United States TV coverage
- Network: ESPN
- Announcers: Brad Nessler play-by-play Todd Blackledge color Erin Andrews sideline
- Nielsen ratings: 1.6

= 2009 ACC Championship Game =

The 2009 ACC Championship Game was a college football game between the Georgia Tech Yellow Jackets and the Clemson Tigers. The game, sponsored by Dr. Pepper, was the final regular-season contest of the 2009 college football season for the Atlantic Coast Conference. Georgia Tech defeated Clemson, winning the Atlantic Coast Conference football championship, 39–34.
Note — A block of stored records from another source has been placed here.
(** * Geminal wavefunctions: Slater determinants, permanents, projection
      spaces, overlaps and the projected Schroedinger equations

    A shallow embedding of [geminals/geminal.py], [wfns/math_tools.py] and
    [prowl/lib/apig.py].

    Conventions of the embedding:
    - a Slater determinant is a Python integer used as a bit mask; it is an
      [N] here, and an argument that may be [None] is an [option N];
    - a numpy array of floats is a shape together with an indexing function
      into the real numbers: floating-point arithmetic is idealised as exact
      arithmetic in [R];
    - a Python exception is the [Raise] case of [result];
    - [a is b] on two integers is the identity of objects as CPython
      decides it: one object for each integer from -5 to 256, a new one
      for every other integer that is computed. *)

From Stdlib Require Import String.
From Stdlib Require Import List Arith NArith Bool Lia.
From Stdlib Require Import Reals Lra Permutation Sorted.
Import ListNotations.

(** ** Exceptions *)

Inductive exn : Type :=
| AssertionError
| IndexError
| ValueError
| TypeError
| Exception (msg : nat).

Inductive result (A : Type) : Type :=
| Ok (a : A)
| Raise (e : exn).

Arguments Ok {A} a.
Arguments Raise {A} e.

Definition bind {A B : Type} (m : result A) (k : A -> result B) : result B :=
  match m with
  | Ok a => k a
  | Raise e => Raise e
  end.

Notation "x <- m ;; k" := (bind m (fun x => k))
  (at level 61, m at next level, right associativity).

(** A [for] loop whose body may raise: the accumulator is threaded through
    the elements from left to right and the first exception ends the loop. *)
Fixpoint for_each {A S : Type} (l : list A) (body : S -> A -> result S) (s : S)
  : result S :=
  match l with
  | [] => Ok s
  | x :: t => s' <- body s x ;; for_each t body s'
  end.

(** ** Slater determinants as bit masks *)

Module SlaterDet.

(** Modelled from the spec: the module [slater_det] (imported by
    [geminal.py], exercised by [test_slater_det.py]) is not among the
    sources.  Section 4.1 of the specification and the tests fix the
    behaviour: bit [i] is spin orbital [i]; removing an empty orbital,
    adding an occupied one or repeating an index gives the sentinel [0];
    the pair variants work on both spin partners of a spatial orbital and
    refuse partially occupied pairs. *)
Definition is_occupied (sd : N) (i : nat) : bool :=
  N.testbit sd (N.of_nat i).

Definition is_pair_occupied (sd : N) (i : nat) : bool :=
  is_occupied sd (2 * i) && is_occupied sd (2 * i + 1).

(** The failure of a removal or addition is kept apart from the empty
    determinant while a call is in progress ([excite(0b0001, 0, 1)] is
    [0b10] although the intermediate determinant is empty); only the value
    handed back to the caller is the sentinel. *)
Fixpoint remove_orbs_opt (sd : N) (indices : list nat) : option N :=
  match indices with
  | [] => Some sd
  | i :: rest =>
      if is_occupied sd i
      then remove_orbs_opt (N.clearbit sd (N.of_nat i)) rest
      else None
  end.

Fixpoint add_orbs_opt (sd : N) (indices : list nat) : option N :=
  match indices with
  | [] => Some sd
  | i :: rest =>
      if is_occupied sd i
      then None
      else add_orbs_opt (N.setbit sd (N.of_nat i)) rest
  end.

Definition sentinel (r : option N) : N :=
  match r with
  | Some sd => sd
  | None => 0%N
  end.

Definition remove_orbs (sd : N) (indices : list nat) : N :=
  sentinel (remove_orbs_opt sd indices).

Definition add_orbs (sd : N) (indices : list nat) : N :=
  sentinel (add_orbs_opt sd indices).

(** [excite_orbs(sd, i1, .., a1, ..)]: the first half of the indices is
    annihilated, the second half created. *)
Definition excite_orbs (sd : N) (occ vir : list nat) : N :=
  match remove_orbs_opt sd occ with
  | Some sd' => sentinel (add_orbs_opt sd' vir)
  | None => 0%N
  end.

Definition excite (sd : N) (i j : nat) : N := excite_orbs sd [i] [j].

Fixpoint remove_pairs_opt (sd : N) (indices : list nat) : option N :=
  match indices with
  | [] => Some sd
  | i :: rest =>
      if is_pair_occupied sd i
      then remove_pairs_opt
             (N.clearbit (N.clearbit sd (N.of_nat (2 * i))) (N.of_nat (2 * i + 1)))
             rest
      else None
  end.

Fixpoint add_pairs_opt (sd : N) (indices : list nat) : option N :=
  match indices with
  | [] => Some sd
  | i :: rest =>
      if is_occupied sd (2 * i) || is_occupied sd (2 * i + 1)
      then None
      else add_pairs_opt
             (N.setbit (N.setbit sd (N.of_nat (2 * i))) (N.of_nat (2 * i + 1)))
             rest
  end.

Definition remove_pairs (sd : N) (indices : list nat) : N :=
  sentinel (remove_pairs_opt sd indices).

Definition add_pairs (sd : N) (indices : list nat) : N :=
  sentinel (add_pairs_opt sd indices).

Definition excite_pairs (sd : N) (occ vir : list nat) : N :=
  match remove_pairs_opt sd occ with
  | Some sd' => sentinel (add_pairs_opt sd' vir)
  | None => 0%N
  end.

(** [bin(sd).count('1')] *)
Fixpoint popcount_pos (p : positive) : nat :=
  match p with
  | xH => 1
  | xO q => popcount_pos q
  | xI q => S (popcount_pos q)
  end.

Definition popcount (sd : N) : nat :=
  match sd with
  | N0 => 0
  | Npos p => popcount_pos p
  end.

(** The cases of [test_slater_det.py]. *)
Example test_remove_orbs :
  remove_orbs 6 [0] = 0%N /\ remove_orbs 6 [1] = 4%N /\
  remove_orbs 14 [2; 1] = 8%N /\ remove_orbs 6 [2; 2] = 0%N.
Proof. repeat split; reflexivity. Qed.

Example test_add_orbs :
  add_orbs 6 [0] = 7%N /\ add_orbs 6 [1] = 0%N /\
  add_orbs 8 [1; 2] = 14%N /\ add_orbs 12 [1; 1] = 0%N.
Proof. repeat split; reflexivity. Qed.

Example test_excite :
  excite 1 0 1 = 2%N /\ excite 1 0 5 = 32%N /\ excite 4 0 1 = 0%N /\
  excite 9 3 0 = 0%N.
Proof. repeat split; reflexivity. Qed.

Example test_excite_pairs :
  excite_pairs 3 [0] [1] = 12%N /\ excite_pairs 48 [2] [0] = 3%N /\
  excite_pairs 4 [0] [2] = 0%N /\ excite_pairs 51 [2] [0] = 0%N /\
  excite_pairs 35 [2] [1] = 0%N /\ excite_pairs 35 [2] [3] = 0%N.
Proof. repeat split; reflexivity. Qed.

End SlaterDet.

Import SlaterDet.

(** ** Arrays *)

(** A two-dimensional array: its shape and its entries. *)
Record ndarray : Type := mk_ndarray {
  nrow : nat;
  ncol : nat;
  get : nat -> nat -> R
}.

Definition of_rows (rows : list (list R)) : ndarray :=
  {| nrow := length rows;
     ncol := length (hd [] rows);
     get := fun i j => nth j (nth i rows []) 0%R |}.

(** [matrix[:, cols]]: numpy raises [IndexError] for a column that is out
    of bounds. *)
Definition take_cols (m : ndarray) (cols : list nat) : result ndarray :=
  if forallb (fun c => c <? ncol m) cols
  then Ok {| nrow := nrow m;
             ncol := length cols;
             get := fun i p => get m i (nth p cols 0) |}
  else Raise IndexError.

Definition transpose (m : ndarray) : ndarray :=
  {| nrow := ncol m; ncol := nrow m; get := fun i j => get m j i |}.

(** [x0.reshape(p, k)] of a flat vector, in row-major order. *)
Definition reshape (x : list R) (p k : nat) : result ndarray :=
  if length x =? p * k
  then Ok {| nrow := p; ncol := k; get := fun i j => nth (i * k + j) x 0%R |}
  else Raise ValueError.

(** [matrix[i, j]] *)
Definition entry (matrix : ndarray) (i j : nat) : result R :=
  if (i <? nrow matrix) && (j <? ncol matrix)
  then Ok (get matrix i j)
  else Raise IndexError.

(** [l[i]] *)
Definition item {A : Type} (l : list A) (i : nat) : result A :=
  match nth_error l i with
  | Some x => Ok x
  | None => Raise IndexError
  end.

(** [l.index(x)] *)
Fixpoint index_of (x : nat) (l : list nat) : option nat :=
  match l with
  | [] => None
  | y :: t => if x =? y then Some 0
              else match index_of x t with
                   | Some p => Some (S p)
                   | None => None
                   end
  end.

(** ** Sums and products of reals *)

(** [acc = 0; for x in l: acc += f(x)] *)
Definition sum_over {A : Type} (l : list A) (f : A -> R) : R :=
  fold_left (fun acc x => (acc + f x)%R) l 0%R.

(** [np.prod] *)
Definition prod_list (l : list R) : R :=
  fold_left Rmult l 1%R.

(** [np.prod(matrix[rows, cols])]: the product of the entries
    [(rows[0], cols[0]), (rows[1], cols[1]), ...]. *)
Definition prod_along (matrix : ndarray) (rows cols : list nat) : R :=
  prod_list (map (fun rc => get matrix (fst rc) (snd rc)) (combine rows cols)).

(** [l[i] = v] *)
Fixpoint set_nth {A : Type} (l : list A) (i : nat) (v : A) : list A :=
  match l, i with
  | [], _ => []
  | _ :: t, 0 => v :: t
  | x :: t, S i' => x :: set_nth t i' v
  end.

(** [enumerate(l)]; it also stands for a counter that starts at 0 and is
    incremented at the end of every pass of a loop over [l]. *)
Definition enumerate {A : Type} (l : list A) : list (nat * A) :=
  combine (seq 0 (length l)) l.

(** ** [itertools] *)

(** Every element of a list with the elements that remain, by position. *)
Fixpoint picks {A : Type} (l : list A) : list (A * list A) :=
  match l with
  | [] => []
  | x :: t => (x, t) :: map (fun p => (fst p, x :: snd p)) (picks t)
  end.

(** [itertools.permutations(l, r)]: the [r]-length arrangements of [l], in
    lexicographic order of the positions. *)
Fixpoint permutations {A : Type} (r : nat) (l : list A) : list (list A) :=
  match r with
  | 0 => [[]]
  | S r' =>
      flat_map (fun p => map (cons (fst p)) (permutations r' (snd p))) (picks l)
  end.

(** [itertools.combinations(l, r)] *)
Fixpoint combinations {A : Type} (r : nat) (l : list A) : list (list A) :=
  match r with
  | 0 => [[]]
  | S r' =>
      match l with
      | [] => []
      | x :: t => map (cons x) (combinations r' t) ++ combinations r t
      end
  end.

Example permutations_3 :
  permutations 3 [0; 1; 2] =
  [[0; 1; 2]; [0; 2; 1]; [1; 0; 2]; [1; 2; 0]; [2; 0; 1]; [2; 1; 0]].
Proof. reflexivity. Qed.

Example combinations_4_2 :
  combinations 2 [0; 1; 2; 3] =
  [[0; 1]; [0; 2]; [0; 3]; [1; 2]; [1; 3]; [2; 3]].
Proof. reflexivity. Qed.

(** ** [geminals/geminal.py]: the APIG wavefunction *)

Module APIG.

(** The attributes of a wavefunction object that the methods read.  The
    integrals are stored once their shapes have been validated by the
    [ham] setter, so they are total functions of the orbital indices. *)
Record geminal : Type := mk_geminal {
  npairs : nat;
  norbs : nat;
  one : nat -> nat -> R;
  two : nat -> nat -> nat -> nat -> R;
  pspace : list N;
  coeffs : option ndarray
}.

Definition nelec (self : geminal) : nat := 2 * npairs self.

(** [int(2*npairs*"1", 2)] *)
Definition ground (self : geminal) : N := (2 ^ N.of_nat (2 * npairs self) - 1)%N.

Definition row_indices (self : geminal) : list nat := seq 0 (npairs self).

Definition col_indices (self : geminal) : list nat := seq 0 (norbs self).

(** [a is b] for two sizes read from [shape]: the same object.  CPython
    keeps one object for every integer from -5 to 256 and makes a new
    object for each other integer that [shape] reports, so two equal sizes
    are the same object up to 256 only. *)
Definition same_object (a b : nat) : bool := (a =? b) && (a <=? 256).

Definition permanent (matrix : ndarray) : result R :=
  if same_object (nrow matrix) (ncol matrix)
  then
    let row_indices := seq 0 (nrow matrix) in
    Ok (sum_over (permutations (nrow matrix) row_indices)
                 (fun col_indices => prod_along matrix row_indices col_indices))
  else Raise AssertionError.

(** [l[0], l[i] = l[i], l[0]] *)
Definition swap_first (l : list nat) (i : nat) : result (list nat) :=
  if i =? 0 then Ok l
  else match nth_error l i, nth_error l 0 with
       | Some li, Some l0 => Ok (set_nth (set_nth l 0 li) i l0)
       | _, _ => Raise IndexError
       end.

(** The state of the loop of [permanent_derivative]. *)
Record diagonals : Type := mk_diagonals {
  prod_l : R;
  prod_r : R;
  left : nat;
  right : nat
}.

(** [matrix[rows,:][:,cols][row, col]]: an index past the end raises; the
    column [left] never is, [right] never is either as both stay below the
    number of columns of a square matrix. *)
Definition permuted_entry (matrix : ndarray) (rows cols : list nat)
    (row col : nat) : result R :=
  match nth_error rows row, nth_error cols col with
  | Some r, Some c => Ok (get matrix r c)
  | _, _ => Raise IndexError
  end.

Definition permanent_derivative (matrix : ndarray) (i j : nat) : result R :=
  if same_object (nrow matrix) (ncol matrix)
  then
    rows <- swap_first (seq 0 (nrow matrix)) i ;;
    cols <- swap_first (seq 0 (ncol matrix)) j ;;
    d <- for_each (seq 1 (nrow matrix - 1))
           (fun d row =>
              l <- permuted_entry matrix rows cols row (left d) ;;
              r <- permuted_entry matrix rows cols row (right d) ;;
              Ok {| prod_l := (prod_l d * l)%R;
                    prod_r := (prod_r d * r)%R;
                    left := left d - 1;
                    right := right d + 1 |})
           {| prod_l := 1%R; prod_r := 1%R;
              left := ncol matrix - 1; right := 1 |} ;;
    Ok (prod_l d + prod_r d)%R
  else Raise AssertionError.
The Georgia Tech Yellow Jackets were selected to represent the Coastal Division by virtue of a 7–1 record in conference play and a 10–2 record overall. Representing the Atlantic Division was Clemson, which had an 8–4 record (6–2 ACC). The game was a rematch of a contest played September 10 in Atlanta. In that first game, Georgia Tech won a close 30–27 matchup.
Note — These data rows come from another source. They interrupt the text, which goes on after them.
(* ===== verification/MultiIndex.v ===== *)
(** * Tables with a list-valued secondary index

    Components are indexed by their page and by their parent: each key maps to
    the list of the identifiers under it, and a key whose list becomes empty is
    erased (addComponentTo.../removeComponentFrom... of
    src/entities/component/helpers.hpp).  [multi_ok] says that the lists are
    exactly the rows with that key, without repetition. *)

From S2P Require Import Prelude CxxStd.

Open Scope list_scope.

Section Buckets.
Implicit Types (idx : gmap string (list string)) (k id : string).

(** [idx[k].push_back(id)]: a missing list is created empty first. *)
Definition link k id idx : gmap string (list string) :=
  <[k := default [] (idx !! k) ++ [id]]> idx.

(** The erase-remove idiom on [idx[k]], dropping the list once it is empty. *)
Definition unlink k id idx : gmap string (list string) :=
  match idx !! k with
  | None => idx
  | Some entries =>
      match filter (fun x => x <> id) entries with
      | [] => delete k idx
      | rest => <[k := rest]> idx
      end
  end.

Definition bucket idx k : list string := default [] (idx !! k).

Lemma bucket_some idx k l : idx !! k = Some l -> bucket idx k = l.
Proof. unfold bucket. by intros ->. Qed.

Lemma bucket_none idx k : idx !! k = None -> bucket idx k = [].
Proof. unfold bucket. by intros ->. Qed.

Lemma bucket_insert idx k l k' :
  bucket (<[k := l]> idx) k' = if decide (k = k') then l else bucket idx k'.
Proof. unfold bucket. rewrite lookup_insert. by case_decide. Qed.

Lemma bucket_delete idx k k' :
  bucket (delete k idx) k' = if decide (k = k') then [] else bucket idx k'.
Proof. unfold bucket. rewrite lookup_delete. by case_decide. Qed.

Lemma bucket_link idx k id k' :
  bucket (link k id idx) k' = if decide (k = k') then bucket idx k ++ [id] else bucket idx k'.
Proof. apply bucket_insert. Qed.

Lemma bucket_unlink idx k id k' :
  bucket (unlink k id idx) k' =
    if decide (k = k') then filter (fun x => x <> id) (bucket idx k) else bucket idx k'.
Proof.
  unfold unlink. destruct (idx !! k) as [l|] eqn:Hk.
  - rewrite (bucket_some _ _ _ Hk). destruct (filter _ l) eqn:Hf.
    + by rewrite bucket_delete.
    + by rewrite bucket_insert.
  - case_decide; [subst|done]. by rewrite (bucket_none _ _ Hk).
Qed.

Definition no_empty_bucket idx : Prop := forall k, idx !! k <> Some [].

Lemma link_no_empty idx k id : no_empty_bucket idx -> no_empty_bucket (link k id idx).
Proof.
  intros Hne k'. unfold link. rewrite lookup_insert. case_decide; [|apply Hne].
  by destruct (default [] (idx !! k)).
Qed.

Lemma unlink_no_empty idx k id : no_empty_bucket idx -> no_empty_bucket (unlink k id idx).
Proof.
  intros Hne k'. unfold unlink. destruct (idx !! k); [|apply Hne].
  destruct (filter _ l).
  - rewrite lookup_delete. case_decide; [done|apply Hne].
  - rewrite lookup_insert. case_decide; [done|apply Hne].
Qed.
End Buckets.

Section MultiIndex.
Context {E : Type} (key : E -> option string).
Implicit Types (tbl : gmap string E) (idx : gmap string (list string)).

Record multi_ok tbl idx : Prop := {
  multi_elem : forall k id,
    id ∈ bucket idx k <-> exists e, tbl !! id = Some e /\ key e = Some k;
  multi_nodup : forall k, NoDup (bucket idx k);
  multi_nonempty : no_empty_bucket idx;
}.

Lemma multi_ok_empty : multi_ok ∅ ∅.
Proof.
  split.
  - intros k id. unfold bucket. rewrite lookup_empty. split; [by intros ?%not_elem_of_nil|].
    intros (e & He & _). by rewrite lookup_empty in He.
  - intros k. unfold bucket. rewrite lookup_empty. constructor.
  - intros k. by rewrite lookup_empty.
Qed.

(** A key without rows has no entry at all. *)
Lemma multi_ok_absent tbl idx k :
  multi_ok tbl idx -> (forall id e, tbl !! id = Some e -> key e <> Some k) -> idx !! k = None.
Proof.
  intros Hok Hno. destruct (idx !! k) as [[|id l]|] eqn:Hk; [|exfalso|done].
  - by destruct (multi_nonempty _ _ Hok k).
  - destruct (proj1 (multi_elem _ _ Hok k id)) as (e & He & Hke).
    + rewrite (bucket_some _ _ _ Hk). apply elem_of_cons. by left.
    + by eapply Hno.
Qed.

Lemma multi_ok_insert tbl idx id e k :
  multi_ok tbl idx -> tbl !! id = None -> key e = Some k ->
  multi_ok (<[id := e]> tbl) (link k id idx).
Proof.
  intros Hok Hid Hk. split.
  - intros k' id'. rewrite bucket_link. setoid_rewrite lookup_insert_Some.
    case_decide as Hkk; [subst k'; rewrite elem_of_app, list_elem_of_singleton|];
      rewrite (multi_elem _ _ Hok); split.
    + intros [(e' & He' & ?)| ->]; [|by eauto].
      exists e'. split; [right|done]. split; [congruence|done].
    + intros (e' & [[<- <-]|[? ?]] & ?); eauto.
    + intros (e' & He' & ?). exists e'. split; [right|done]. split; [congruence|done].
    + intros (e' & [[<- <-]|[? ?]] & ?); [congruence|eauto].
  - intros k'. rewrite bucket_link. case_decide; [|apply (multi_nodup _ _ Hok)].
    apply NoDup_snoc; [apply (multi_nodup _ _ Hok)|].
    rewrite (multi_elem _ _ Hok). intros (e' & He' & _). congruence.
  - apply link_no_empty, Hok.
Qed.

Lemma multi_ok_insert_none tbl idx id e :
  multi_ok tbl idx -> tbl !! id = None -> key e = None -> multi_ok (<[id := e]> tbl) idx.
Proof.
  intros Hok Hid Hk. split; [|apply Hok..]. intros k' id'. rewrite (multi_elem _ _ Hok).
  setoid_rewrite lookup_insert_Some. split.
  - intros (e' & He' & ?). exists e'. split; [right|done]. split; [congruence|done].
  - intros (e' & [[<- <-]|[? ?]] & ?); [congruence|eauto].
Qed.

Lemma multi_ok_delete tbl idx id e k :
  multi_ok tbl idx -> tbl !! id = Some e -> key e = Some k ->
  multi_ok (delete id tbl) (unlink k id idx).
Proof.
  intros Hok Hid Hk. split.
  - intros k' id'. rewrite bucket_unlink. setoid_rewrite lookup_delete_Some.
    case_decide as Hkk; [subst k'; rewrite list_elem_of_filter|];
      rewrite (multi_elem _ _ Hok).
    + firstorder congruence.
    + firstorder congruence.
  - intros k'. rewrite bucket_unlink. case_decide; [apply NoDup_filter|]; apply (multi_nodup _ _ Hok).
  - apply unlink_no_empty, Hok.
Qed.

Lemma multi_ok_delete_none tbl idx id e :
  multi_ok tbl idx -> tbl !! id = Some e -> key e = None -> multi_ok (delete id tbl) idx.
Proof.
  intros Hok Hid Hk. split; [|apply Hok..]. intros k' id'. rewrite (multi_elem _ _ Hok).
  setoid_rewrite lookup_delete_Some. firstorder congruence.
Qed.

(** Writing a row back with the key it had. *)
Lemma multi_ok_same tbl idx id e e' :
  multi_ok tbl idx -> tbl !! id = Some e -> key e' = key e -> multi_ok (<[id := e']> tbl) idx.
Proof.
  intros Hok Hid Hk. split; [|apply Hok..]. intros k' id'. rewrite (multi_elem _ _ Hok).
  setoid_rewrite lookup_insert_Some. split.
  - intros (e0 & He0 & ?). destruct (decide (id = id')) as [<-|Hne]; [|by eauto].
    exists e'. split; [by left|congruence].
  - intros (e0 & [[<- <-]|[? ?]] & ?); [|by eauto]. exists e. split; [done|congruence].
Qed.

(** Removing a row's entry, whatever its key. *)
Definition unlink_opt (k : option string) id idx :=
  match k with Some k => unlink k id idx | None => idx end.
Definition link_opt (k : option string) id idx :=
  match k with Some k => link k id idx | None => idx end.

Lemma multi_ok_remove tbl idx id e :
  multi_ok tbl idx -> tbl !! id = Some e -> multi_ok (delete id tbl) (unlink_opt (key e) id idx).
Proof.
  intros Hok He. destruct (key e) eqn:Hk; [by eapply multi_ok_delete|by eapply multi_ok_delete_none].
Qed.

Lemma multi_ok_add tbl idx id e :
  multi_ok tbl idx -> tbl !! id = None -> multi_ok (<[id := e]> tbl) (link_opt (key e) id idx).
Proof.
  intros Hok He. destruct (key e) eqn:Hk; [by eapply multi_ok_insert|by eapply multi_ok_insert_none].
Qed.

(** Moving a row to another key. *)
Lemma multi_ok_rekey tbl idx id e e' :
  multi_ok tbl idx -> tbl !! id = Some e ->
  multi_ok (<[id := e']> tbl) (link_opt (key e') id (unlink_opt (key e) id idx)).
Proof.
  intros Hok He. rewrite <- insert_delete_eq. apply multi_ok_add; [by apply multi_ok_remove|].
  apply lookup_delete_eq.
Qed.
End MultiIndex.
The game was held at Raymond James Stadium in Tampa, Florida on December 5, 2009. Tampa had been chosen to host the game after poor attendance at the game's previous location, Jacksonville, Florida, led conference officials to seek an alternative. The 2009 championship was the last to be hosted in Tampa, as the game moved to Charlotte, North Carolina in 2010.

From the start of the game, the 2009 ACC championship had a large amount of offense. Throughout the contest, neither team punted: Every offensive drive ended in a score or a turnover. Clemson scored first, a touchdown on its opening drive, and held a 7–3 lead at the end of the first quarter. In the second quarter, Georgia Tech scored 13 points to Clemson's six, and the Yellow Jackets entered halftime with a 16–13 lead. They extended that lead in the third quarter, scoring 17 points to Clemson's lone touchdown and extra point. In the fourth quarter, Clemson closed the gap and took a 34–33 lead with 6:11 remaining, but Georgia Tech drove down the field and scored a touchdown with 1:20 remaining, giving the Yellow Jackets a 39–34 lead that was the game's final margin. In recognition of his significant performance despite the loss, Clemson running back C. J. Spiller was named the game's most valuable player.

By winning, Georgia Tech earned a spot in the 2010 Orange Bowl football game, and Clemson was selected for the 2009 Music City Bowl. Several players that participated in the ACC championship later played in postseason all-star games and were later selected in the 2010 NFL draft.

== Selection process ==
The ACC Championship Game features the winners of the Coastal and Atlantic divisions of the Atlantic Coast Conference. In the early 2000s, the conference underwent an expansion to add three former Big East members: the University of Miami and Virginia Tech in 2004, and Boston College in 2005. With the addition of a twelfth team, the ACC was allowed to hold a conference championship game under National Collegiate Athletic Association (NCAA) rules.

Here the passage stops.